Sunday 31 July – Eighth Sunday after Pentecost

Luke 12: 13-21

The parable we’re presented with comes from in the midst of a longer teaching from Jesus where someone in the crowd listening decides to try and get some free legal advice! This is part of a wider section of teaching that has generally been referred to as some of Jesus’ most difficult teaching in the Gospel of Luke.

This is a difficult parable that challenges our cultural understandings on greed and wealth. The man in the parable was mostly concerned with himself and setting himself up for his later life. God, in the parable, calls him a fool as he never knows when his life would be demanded from him. Perhaps there is some reflection here on a focus on “future proofing” and planning for things to come, without giving any attention to the ‘now’?

Is this a warning against being “self-centred” and “self-obsessed”? The wealthy landowner’s thoughts (the dialogue he has with himself) are for Jesus an example of wrong thinking—the rich fool focuses entirely on himself. In just three verses he uses “I” six times and “my” five times.
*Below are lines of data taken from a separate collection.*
(* ===== verification/TopupWitnesses.v ===== *)
(** * Witnesses of the top-ups

    Each lemma applies a theorem about payments and card top-ups to the simulation
    of [TopupSimulation], where its hypotheses are checked by evaluation. *)

From stdpp Require Import base gmap list strings.
From Stdlib Require Import ZArith Lia Ascii.
From S2P Require Import Prelude JsStrings JsNumbers Processes Errors MoneyAmounts World Ibex.
From S2P Require Import FygaroGate CreatedAt FygaroCheckout Simulation TopupWorld FygaroIntents.
From S2P Require Import TransferRequests FygaroAuthorize FygaroReservations FygaroAllowance.
From S2P Require Import PaymentIdempotency PaymentOnce Json FygaroWebhook FygaroDelivery TopupSimulation.

Open Scope Z_scope.
Open Scope flash_scope.

#[local] Existing Instance simulated.
#[local] Existing Instance reliable.

Ltac by_value := vm_compute; reflexivity.

Lemma steady_reliable : steady.
Proof. split; [done|]. intros n m. vm_compute. reflexivity. Qed.

(** ** Webhook *)

Definition treasury : wallet := mkWallet bank_wallet "bank" Checking Usdt None.
Definition races : list nat := concat (replicate 100 [0%nat; 1%nat; 2%nat]).

Lemma deliveries_credit_once_witness :
  let '(ps, w') := exec races (paymentHandler <$> [bob_pays; bob_pays; bob_pays]) (opening reliable) in
  (length (w_paid (t_base w')) <= 1)%nat /\
  forall i r, ps !! i = Some (Done (Ok r)) -> rp_credited r = Some true ->
    length (w_paid (t_base w')) = 1%nat.
Proof.
  pose proof (deliveries_credit_once "tx1" [bob_pays; bob_pays; bob_pays] treasury (opening reliable)
    races steady_reliable ltac:(repeat constructor) ltac:(by_value) ltac:(by_value)
    ltac:(apply not_elem_of_empty)) as Hx.
  destruct (exec _ _ _) as [ps w']. destruct Hx as (H1 & H2). split; [exact H1|exact H2].
Defined.

(** A currency that is a number is not answered. *)
Definition numbered : FygaroPaymentPayload :=
  mkPayload (Some (JStr "tx1")) None (Some (JStr "100.00")) (Some (JNum (num_of_Z 840))) None None "raw".

Lemma delivery_answered_witness :
  answerable bob_pays = true /\
  (exists r, (run (paymentHandler bob_pays) (opening reliable)).1 = Ok r /\ rp_code r ∈ [200; 400; 500]) /\
  exists e, run (paymentHandler numbered) (opening reliable) = (Throw e, opening reliable).
Proof.
  split; [reflexivity|]. split.
  - destruct (proj1 (delivery_answered bob_pays (opening reliable)) eq_refl) as (r & Hr & Hc & _).
    exists r. split; [exact Hr|exact Hc].
  - exact (proj2 (delivery_answered numbered (opening reliable)) eq_refl).
Defined.

Definition credit_sent (p : @TApp simulated reliable credit_result) : bool :=
  match p with Done (Ok (CreditSent _ _)) => true | _ => false end.

Lemma credit_reported_once_witness :
  let ps := (exec races ((fun '(acc, cents) => creditFygaroTopup acc cents "tx1") <$>
    [("bob", 9500); ("bob", 9500)]) (opening reliable)).1 in
  credit_sent <$> ps = [true; false] /\
  forall i j wid wid' status status',
    ps !! i = Some (Done (Ok (CreditSent wid status))) ->
    ps !! j = Some (Done (Ok (CreditSent wid' status'))) -> i = j.
Proof.
  split; [by_value|].
  exact (credit_reported_once "tx1" [("bob", 9500); ("bob", 9500)] treasury (opening reliable) races
    steady_reliable ltac:(by_value) ltac:(by_value) ltac:(apply not_elem_of_empty)).
Defined.

(** ** Sends *)

Definition transfer : send_args := mkSendArgs bank_wallet bob_wallet 500 None (Some " key ").

Lemma one_key_one_payment_witness :
  let '(ps, w') := exec races (intraledgerPaymentSendWalletIdForUsdWallet <$> [transfer; transfer])
    (opening reliable) in
  (length (w_paid (t_base w')) <= 1)%nat.
Proof.
  pose proof (one_key_one_payment bank_wallet "key" [transfer; transfer] (opening reliable) races
    steady_reliable eq_refl ltac:(repeat constructor; by exists " key ") ltac:(by_value)
    ltac:(apply not_elem_of_empty)) as Hx.
  destruct (exec _ _ _) as [ps w']. exact (proj1 Hx).
Defined.

(** ** Checkouts *)

Definition requests : list (string * Z * Z) := [("bob", 10000, 0); ("bob", 10000, 1)].

Lemma calm_requests : calm "bob" 1 12500 0 900 requests (opening reliable).
Proof.
  assert (forall u a t, (u, a, t) ∈ requests -> a = 10000 /\ 0 <= t <= 1) as Hr.
  { intros u a t. unfold requests. rewrite !elem_of_cons. intros [E|[E|E]];
      [injection E; lia..|by apply not_elem_of_nil in E]. }
  split.
  - done.
  - intros n m. vm_compute. reflexivity.
  - by intros z e.
  - intros u a t u' a' t' Ha%Hr Hb%Hr. lia.
  - intros m Hm. vm_compute in Hm. by injection Hm as <-.
  - intros u a t Ha%Hr. lia.
  - intros n m [_ Hn] [_ Hm]. cbn in Hn, Hm.
    destruct n as [|[|[|n]]], m as [|[|[|m]]]; try done; try lia; by vm_compute.
  - intros n d s [= <-] Hs. vm_compute in Hs. injection Hs as <-. by_value.
  - by intros s at_.
  - intros since win Hw. vm_compute in Hw. by injection Hw as <-.
Qed.


Definition shown : FygaroTopupAllowance := mkAllowance 12500 0 0 12500 50000 1000 None None.
Definition shown_after : tworld := (run (getFygaroTopupAllowance "bob" 1 0) (opening reliable)).2.
Definition settings_read : FygaroSettings :=
  mkSettings "card" (num_of_Z 3) (num_of_Z 0) (num_of_Z 2) (num_of_Z 0) (num_of_Z 500) (num_of_Z 10)
    true (num_of_Z 125) (num_of_Z 500) (num_of_Z 1000).

Lemma shown_run :
  run (getFygaroTopupAllowance "bob" 1 0) (opening reliable) = (Ok (Available shown), shown_after).
Proof.
  assert ((run (getFygaroTopupAllowance "bob" 1 0) (opening reliable)).1 = Ok (Available shown)) as E
    by by_value.
  unfold shown_after. destruct (run _ _) as [o w]. cbn in E. by rewrite E.
Qed.

Lemma allowance_agrees_witness :
  exists c, (run (authorizeFygaroTopup "bob" "bob" 1 10000 0) (opening reliable)).1 =
    Ok (Authorized c 2500 false).
Proof.
  refine (proj1 (allowance_agrees "bob" "bob" 1 10000 0 900 shown settings_read (num_of_Z 0)
    (opening reliable) shown_after _ _ _ _ _ _ shown_run _ _ _) _ _).
  - done.
  - intros n m. vm_compute. reflexivity.
  - intros m Hm. vm_compute in Hm. by injection Hm as <-.
  - done.
  - by intros z e.
  - lia.
  - by_value.
  - by_value.
  - by_value.
  - unfold allows. by_computation; by_value.
  - by_value.
Defined.

Definition claimed_world : tworld :=
  set_redis (mkRedis ∅ ∅ {["intent" := ("intent", 1)]} ∅ ∅ ∅ ∅) (opening reliable).

Definition told_true (p : TApp bool) : bool := match p with Done (Ok true) => true | _ => false end.

Lemma redeemed_once_witness : exists i : nat,
  (exec [0; 0; 1; 1; 0; 1]%nat (replicate 2 (consumeIntent "intent")) claimed_world).1 !! 0%nat =
    Some (Done (Ok true)) /\ i = 0%nat.
Proof.
  assert ((exec [0; 0; 1; 1; 0; 1]%nat (replicate 2 (consumeIntent "intent")) claimed_world).1 !! 0%nat =
    Some (Done (Ok true))) as E.
  { assert (told_true <$> (exec [0; 0; 1; 1; 0; 1]%nat (replicate 2 (consumeIntent "intent"))
      claimed_world).1 !! 0%nat = Some true) as E by by_value.
    destruct (_ !! _) as [[[[]|e|e]|u k]|]; try discriminate E. reflexivity. }
  exists 0%nat. split; [exact E|].
  exact (redeemed_once "intent" 2 [0; 0; 1; 1; 0; 1]%nat claimed_world 0 0 E E).
Defined.

(** ** Rows *)

Definition completed_row : transfer_row :=
  default failed_deposit (t_rows (deliver reliable bob_pays (opening reliable)) !! fygaro_request "tx1").
Definition after_credit : tworld := set_rows {[fygaro_request "tx1" := completed_row]} (opening reliable).

Definition late_refusal : BridgeTransferRequestInput :=
  fygaro_input "tx1" FiatReceived "100.00" "USD" None None None None (Some "bob") None
    ["fygaro_webhook"] None "raw" (Some "over-limit").

Lemma topup_status_monotone_witness :
  exists row', t_rows (run (upsert late_refusal) after_credit).2 !! fygaro_request "tx1" = Some row' /\
    BRIDGE_TRANSFER_STATUS_RANK (row_status completed_row) <= BRIDGE_TRANSFER_STATUS_RANK (row_status row').
Proof.
  exact (topup_status_monotone late_refusal after_credit (fygaro_request "tx1") completed_row eq_refl
    (lookup_singleton_eq _ _)).
Defined.

Lemma redelivery_keeps_credit_witness :
  exists row', t_rows (run (writeFygaroTopupRequest "tx1" "100.00" "USD" (Some "bob") false None "raw")
      after_credit).2 !! fygaro_request "tx1" = Some row' /\
    row_status row' = TransferCompleted /\ final_amount row' = final_amount completed_row.
Proof.
  destruct (redelivery_keeps_credit after_credit "tx1" "100.00" "USD" "raw" (Some "bob") false None "bob"
    "over-limit" completed_row (lookup_singleton_eq _ _) ltac:(by_value)) as [(row' & H1 & H2 & _ & H3) _].
  exists row'. split; [exact H1|]. split; [exact H2|exact H3].
Defined.

Lemma window_sum_witness :
  (run (sumFygaroTopupGrossCentsLast24h "bob" None) after_credit).1 = Ok 10000.
Proof.
  pose proof (window_sum "bob" None after_credit eq_refl eq_refl) as Hs.
  assert (total_cents (counted_rows (window_rows "bob" None after_credit)) = Some 10000) as E by by_value.
  rewrite E in Hs. exact Hs.
Defined.

Definition email_row : transfer_row :=
  toErpnext 0 (fygaro_input "tx1" FiatReceived "100.00" "USD" None None None None (Some "eve") None
    ["fygaro_webhook"; EMAIL_ATTRIBUTION_SOURCE_SYSTEM] None "raw" None).

Lemma email_marker_witness :
  isEmailAttributedRow (source_systems_seen email_row) = true /\
  isEmailAttributedRow (source_systems_seen (upserted (toErpnext 0 late_refusal) email_row)) = false.
Proof.
  split; [by_value|].
  refine (email_marker (toErpnext 0 late_refusal) email_row _).
  exists "fygaro_webhook". split; [by_computation; by_value|discriminate].
Defined.

(** ** Amounts, references and times *)

Lemma fees_bounded_witness :
  0 <= flashFeeCents (computeFygaroFees 10000 settings_read (num_of_Z 50)) <= 200.
Proof.
  refine (proj1 (fees_bounded 10000 settings_read (num_of_Z 50) _)).
  by_computation; by_value.
Defined.

Lemma custom_reference_roundtrip_witness :
  parseCustomReference (Some (buildCustomReference "bob" (Some (newIntentId "abcabcabcabc")))) =
    Some (mkReference (Some "bob") (Some "YWJjYWJjYWJjYWJj")).
Proof.
  exact (proj2 (custom_reference_roundtrip "bob" "abcabcabcabc" eq_refl eq_refl)).
Defined.

Lemma signed_amount_roundtrip_witness :
  exists x, js_Number (jwt_amount (checkout_payload "bob" "id" 8050 "USD" 900 0)) = Some x /\ to_cents x = 8050.
Proof.
  apply (signed_amount_roundtrip "bob" "id" "USD" 8050 900 0). by_computation; by_value.
Defined.

Lemma created_at_units_witness :
  fygaroCreatedAtToIso (fun _ => None) (Some (CreatedText (bigint_toString 1786940395))) =
    Some 1786940395000.
Proof.
  refine (proj2 (created_at_units (fun _ => None) 1786940395 _)). by_computation; by_value.
Defined.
The problem presented in this parable is not so much the possession of riches as such. It is that the desire to acquire and enhance them, fed by insecurity, prevents people from attending to relationship with God and each other that brings the only security that counts. Such desire erodes our concern for the ‘other’ that is the basis of community. Attachment to wealth, therefore, is incompatible with living, sharing and celebrating the hospitality of God.